Basierend auf einer Auseinandersetzung mit den Inhalten der (Über-)lebensgeschichten eignen sich die Video-Interviews auch durch ihre mediale Form hervorragend für ein quellenkritisches, forschendes Lernen. So können beispielsweise einzelne Ausschnitte wiederholt angesehen werden. Die inhaltlichen und sprachlichen Aspekte sind im Medium Video um die visuelle Dimension erweitert, die Mimik und Gestik der Erzählenden zugänglich und diskutierbar macht. Multiperspektivität lässt sich erzielen, indem verschiedene Erzählungen mit demselben thematischen Fokus nebeneinandergestellt werden.

Das Center für Digitale Systeme (CeDiS) der Freien Universität Berlin beschäftigt sich seit 2006 mit der Nutzung von Oral History in der Lehre, Forschung und historisch-politischen Bildung. Der inhaltliche Schwerpunkt der bei CeDiS entwickelten didaktischen Angebote liegt auf der Erinnerung an die Shoah und an die NS--Zwangsarbeit. Im Rahmen der Projekte »Zeugen der Shoah« und »Zwangsarbeit 1939-1945. Erinnerungen und Geschichte« wurden multimediale Bildungsangebote und begleitende Handreichungen entwickelt und erprobt.

Im Zentrum der digitalen Lernanwendungen der CeDiS stehen 30-minütige biografische Interview-Filme, in denen Überlebende der nationalsozialistischen Verfolgung von ihren Erfahrungen berichten. Während sich auf der DVD Edition »Zeugen der Shoah« zwölf Erinnerungsberichte von jüdischen Überlebenden der Shoah, von Sinti und Roma, von Homosexuellen, von politisch Verfolgten, von Opfern der »Eugenik« und von Retter*innen und Helfer-*innen finden, berichten in den Anwendungen zur NS-Zwangsarbeit sieben ehemalige Zwangsarbeiter*innen aus unterschiedlichen Gruppen von ihren Erfahrungen in Lagern und Fabriken, dem Verhalten der Deutschen und ihrem Leben danach.
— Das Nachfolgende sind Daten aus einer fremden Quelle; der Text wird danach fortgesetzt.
(** The parts of the invariant that are to be shown. *)
Lemma move_tables lk acq U' :
  evolve p lk acq U D U' D' ->
  (forall q e fo, edge D' q e = Some fo ->
     e ∈ U' /\ (edge D q e = Some fo \/
       wf_offset fo /\ exists m, meta_of D q = Some m /\ String.ltb (sm_currentOffset m) fo = false)) ->
  (forall q e fo r m, meta_of D r = Some m -> sm_forkEdgeId m = Some e -> edge D q e = Some fo ->
     edge D' q e = Some fo) ->
  (forall q q' e, holds D' q e -> holds D' q' e -> q = q') ->
  (forall q e i, intent D' q e = Some i -> e ∈ U' /\ forall m, meta_of D q = Some m -> sm_forkEdgeId m <> Some e) ->
  (forall q e r, queued D' q e = Some r -> release_ok U' D' e r) ->
  (forall q e i, intent D' q e = Some i -> intent D q e = Some i \/ in_forkedFrom i = in_parentPath i) ->
  (forall q e fo, edge D' q e = Some fo -> exists r, accounts D' r e q) ->
  move p lk acq U D U' T.
Proof using Hok Hmeta Hrows Hprods.
  intros Hev He Hf Hu Hi Hq Hpar Ha. split; [|done|rewrite kept_store; apply rtc_refl]. split.
  - rewrite kept_store. apply Hok.
  - intros q m. rewrite kept_meta. apply (ok_path _ _ Hok).
  - intros q. rewrite kept_meta, rows_same by done. apply (ok_rows _ _ Hok).
  - intros q e fo E. destruct (He q e fo E) as [HU [E'|[? ?]]]; [|by rewrite kept_meta].
    rewrite kept_meta. by destruct (ok_edge _ _ Hok q e fo E').
  - intros q m. rewrite kept_meta. intros Em. pose proof (ok_fork _ _ Hok q m Em) as Hm.
    eapply fork_ok_mono, Hm; [apply same_refs_refl|]. intros r e fo g Er Ee [? ?].
    split; [by eapply Hf|by rewrite kept_gen].
  - done.
  - intros q e i. rewrite kept_meta. apply Hi.
  - done.
  - intros q e i [?|?]%Hpar; [by eapply ok_params|done].
  - done.
Qed.

Lemma kept_holds :
  t_fork_intents T = t_fork_intents T0 -> forall q e, holds D' q e <-> holds D q e.
Proof using Hmeta.
  intros Hi q e. unfold holds. rewrite kept_meta, intent_same by done. done.
Qed.

Lemma kept_dead :
  t_fork_intents T = t_fork_intents T0 -> forall e, dead U D' e <-> dead U D e.
Proof using Hmeta. intros Hi e. unfold dead. by setoid_rewrite (kept_holds Hi). Qed.
End one_table.

(** An intent is announced, under a new id. *)
Lemma move_intent_put lk acq e q fo :
  e ∉ U -> move p lk acq U D ({[e]} ∪ U) (putForkIntent e q fo T0).
Proof using Hok.
  intros He. set (T := putForkIntent e q fo T0).
  assert (Hi : forall r x, intent (<[p := T]> D) r x =
    if decide (p = r /\ e = x) then Some (mkForkIntent q q fo) else intent D r x).
  { intros r x. rewrite intent_insert. destruct (decide (p = r)) as [<-|].
    - cbn. rewrite lookup_insert_new. fold (intent D p e) (intent D p x). destruct (decide (e = x)) as [<-|].
      + rewrite decide_True by done. destruct (intent D p e) as [i|] eqn:E; [|done].
        by destruct (ok_intent _ _ Hok p e i E).
      + by rewrite decide_False by naive_solver.
    - by rewrite decide_False by naive_solver. }
  assert (Hed : forall r x, edge (<[p := T]> D) r x = edge D r x) by (intros; by apply edge_same).
  assert (Hqu : forall r x, queued (<[p := T]> D) r x = queued D r x) by (intros; by apply queued_same).
  assert (Hme : forall r, meta_of (<[p := T]> D) r = meta_of D r) by (intros; by apply meta_same).
  assert (Hgen : forall r, gen_of (<[p := T]> D) r = gen_of D r) by (intros; by apply kept_gen).
  assert (Hh : forall r x, holds (<[p := T]> D) r x -> x <> e -> holds D r x).
  { intros r x [[i Hx]|(m & Hm & Hx)] Hne.
    - rewrite Hi, decide_False in Hx by naive_solver. left. by eexists.
    - rewrite Hme in Hm. right. eauto. }
  assert (Hfresh : forall r, ~ holds D r e).
  { intros r Hr. apply He. by eapply holds_known. }
  assert (Hhe : forall r, holds (<[p := T]> D) r e -> r = p).
  { intros r Hr. destruct (decide (r = p)); [done|]. exfalso.
    destruct Hr as [[i Hx]|(m & Hm & Hx)].
    - rewrite Hi, decide_False in Hx by naive_solver. apply (Hfresh r). left. by eexists.
    - rewrite Hme in Hm. apply (Hfresh r). right. eauto. }
  assert (Hdead : forall x, dead U D x -> dead ({[e]} ∪ U) (<[p := T]> D) x).
  { intros x [Hx Hd]. split; [set_solver|]. intros r Hr. apply (Hd r), Hh; [done|]. intros ->. set_solver. }
  apply move_tables; [done..| | | | | | | |].
  - split; [set_solver|done| | | |]; intros; rewrite ?Hed, ?Hgen; auto.
    + left. rewrite Hi. destruct (decide _) as [[<- <-]|]; [|done].
      exfalso. apply (Hfresh p). left. by eexists.
    + left. by rewrite <-Hqu.
  - intros r x fo'. rewrite Hed. intros E. split; [|by left].
    destruct (ok_edge _ _ Hok r x fo' E). set_solver.
  - intros r x fo' r' m _ _. by rewrite Hed.
  - intros r r' x Hr Hr'. destruct (decide (x = e)) as [->|Hne].
    + by rewrite (Hhe r Hr), (Hhe r' Hr').
    + eapply (ok_unique _ _ Hok); eauto.
  - intros r x i. rewrite Hi. destruct (decide _) as [[<- <-]|].
    + intros _. split; [set_solver|]. intros m Hm Hx. apply (Hfresh p). right. eauto.
    + intros E. destruct (ok_intent _ _ Hok r x i E). split; [set_solver|done].
  - intros r x i. rewrite Hqu. intros [Hd Hr]%(ok_queued _ _ Hok). split; [by apply Hdead|].
    intros fo'. rewrite Hed, Hgen. apply Hr.
  - intros r x i. rewrite Hi. destruct (decide _); [intros [= <-]; by right|by left].
  - intros r x fo'. rewrite Hed. intros E. destruct (ok_accounted _ _ Hok r x fo' E) as [s Hs].
    exists s. destruct Hs as [(i & Ei & Hs)|[(m & Em & Hs)|(i & Ei & Hs)]].
    + left. exists i. split; [|done]. rewrite Hi, decide_False; [done|]. intros [<- <-].
      apply (Hfresh p). left. by eexists.
    + right; left. exists m. by rewrite Hme.
    + right; right. exists i. by rewrite Hqu.
Qed.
Die Anwendungen wurden schwerpunktmäßig für den Unterricht in den Fächern Geschichte und Deutsch entwickelt. Neben den Video-Interviews beinhalten sie Aufgabenstellungen, Transkripte, Übersetzungen, Fotografien, Filme, Audios, Dokumente, animierten Karten, ein Lexikon und Methodentipps sowie thematische Überblicksfilme. Die DVDs wurden in Kooperation mit der Bundeszentrale für politische Bildung herausgegeben und gemeinsam mit Begleitmaterial für Lehrende vertrieben.

Online zugänglich und nutzerfreundlich erweitert sind die Anwendungen »Lernen mit Interviews: Zwangsarbeit 1939-1945« und »Lernen mit Interviews: Zeugen der Shoah«. Neben den Interviewfilmen enthalten sie Arbeitsvorschläge für unterschiedliche Niveaustufen, die bereits in einer 90-minütigen Unterrichtseinheit durchgeführt werden können.

Die bisherigen Erfahrungen mit dem Einsatz der Anwendung zeigen, dass die Jugendlichen sich von den digitalen Zeugnissen persönlich angesprochen fühlen. Dabei kommen geschichtliche, ethische und mediale Fragen eng zusammen, wenn etwa diskutiert wird, was die Jugendlichen die Überlebenden selbst gerne gefragt hätten und inwiefern sie das Gefühl haben, der im Video erzählenden Person tatsächlich begegnet zu sein.